§ **Task directions**
Your answer consists of the lines in the data that contain "mkSession". Copy each of them.

§ **Exercise input**

(* ===== verification/Session.v ===== *)
(** * Session: paste sessions, [session.rs].

    A picker begins a session on the focused window, arms it after a copy and
    says it is hidden; only then is the paste dispatched, once, by a task the
    session owns.  Every method holds the map's lock, so calls are steps; the
    clock, Hyprland and fresh identifiers are arguments. *)
From Stdlib Require Import Ascii.
From S2P Require Import Prelude Text.
Local Open Scope Z_scope.

(** Milliseconds. *)
Definition SESSION_TTL : Z := 300000.

Record Target := mkTarget { address : string; class : string }.
Record SessionView := mkView {
  v_id : string;
  target_available : bool;
  paste_mode : string;
  expires_in_ms : Z;
  v_state : string;
}.
Record Session := mkSession {
  target : option Target;
  owner : option string;
  expires : Z;
  paste_pending : bool;
  hidden : bool;
  paste_task : option nat;
}.
(** Dropping a [Session] aborts its task: [tasks] are the spawned tasks that are
    neither finished nor aborted, with the window each pastes into. *)
Record SessionManager := mkManager {
  sessions : gmap string Session;
  tasks : gmap nat Target;
  next_task : nat;
}.
Definition new_manager : SessionManager := mkManager ∅ ∅ 0.

Definition view (id : string) (available : bool) (st : string) : SessionView :=
  mkView id available (if available then "copy-paste" else "copy-only") SESSION_TTL st.

(** ** Hyprland *)
Definition valid_window_address (a : string) : bool :=
  match strip_prefix "0x" a with
  | Some value => negb (bool_decide (value = EmptyString)) && str_forallb is_ascii_hexdigit value
  | None => false
  end && negb (bool_decide (a = "0x0")).
(** [active_target] on what [hyprctl -j activewindow] parsed to. *)
Definition active_target (parsed : option Target) : option Target :=
  t ← parsed;
  let t := mkTarget (trim (address t)) (class t) in
  if valid_window_address (address t) then Some t else None.

Definition is_terminal (c : string) : bool :=
  memb (to_ascii_lowercase c)
    ["com.mitchellh.ghostty"; "ghostty"; "alacritty"; "kitty"; "foot"; "footclient"; "org.wezfurlong.wezterm";
     "org.gnome.terminal"; "org.gnome.console"; "org.kde.konsole"; "konsole"; "ptyxis"].
(** [hyprland_dispatch]: the Lua form first, then the legacy one. *)
Record Dispatch := mkDispatch { lua : string; legacy_dispatcher : string; legacy_argument : string }.
(** [paste_after_hidden]: the focus dispatch, then the shortcut dispatch. *)
Definition paste_dispatches (t : Target) : Dispatch * Dispatch :=
  let selector := ("address:" ++ address t)%string in
  let modifiers := if is_terminal (class t) then "CTRL SHIFT" else "CTRL" in
  (mkDispatch ("hl.dsp.focus({ window = '" ++ selector ++ "' })") "focuswindow" selector,
   mkDispatch ("hl.dsp.send_shortcut({ mods = '" ++ modifiers ++ "', key = 'V', window = '" ++ selector ++ "' })")
     "sendshortcut" (modifiers ++ ",V," ++ selector))%string.

(** ** The map *)

(** Sessions that leave the map abort their tasks. *)
Definition owned_tasks (ss : gmap string Session) (ts : gmap nat Target) : gmap nat Target :=
  filter (λ kv, existsb (λ s, bool_decide (paste_task s.2 = Some kv.1)) (map_to_list ss) = true) ts.
Definition keep_sessions (P : Session → bool) (m : SessionManager) : SessionManager :=
  let ss := filter (λ kv, P kv.2 = true) (sessions m) in
  mkManager ss (owned_tasks ss (tasks m)) (next_task m).
Definition remove_session (id : string) (m : SessionManager) : SessionManager :=
  let ss := delete id (sessions m) in mkManager ss (owned_tasks ss (tasks m)) (next_task m).

Definition remove_expired (now : Z) (m : SessionManager) : SessionManager :=
  keep_sessions (λ s, now <? expires s) m.

(** [begin]: [now] is read again when the session is inserted. *)
Definition begin (now uuid_now : Z) (uuid : string) (found : option Target) (o : option string)
    (m : SessionManager) : SessionView * SessionManager :=
  let m := remove_expired now m in
  let id := ("session-" ++ uuid)%string in
  let t := active_target found in
  let ss := <[id := mkSession t o (uuid_now + SESSION_TTL) false false None]> (sessions m) in
  (view id (bool_decide (is_Some t)) "active", mkManager ss (owned_tasks ss (tasks m)) (next_task m)).

Definition lookup_session (id : string) (o : option string) (hid : bool) (m : SessionManager) : option Session :=
  s ← sessions m !! id;
  if bool_decide (owner s = o) && bool_decide (hidden s = hid) then Some s else None.
Definition with_session {A} (now : Z) (id : string) (o : option string)
    (use : Session → SessionManager → A * SessionManager) (m : SessionManager) : result string A * SessionManager :=
  match lookup_session id o false m with
  | None => (Err "Paste session is unknown or expired", m)
  | Some s =>
      if expires s <=? now then (Err "Paste session expired", remove_session id m)
      else let '(a, m') := use s m in (Ok a, m')
  end.
Definition put_session (id : string) (s : Session) (m : SessionManager) : SessionManager :=
  mkManager (<[id := s]> (sessions m)) (tasks m) (next_task m).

§ **Response**
Record Session := mkSession {
  let ss := <[id := mkSession t o (uuid_now + SESSION_TTL) false false None]> (sessions m) in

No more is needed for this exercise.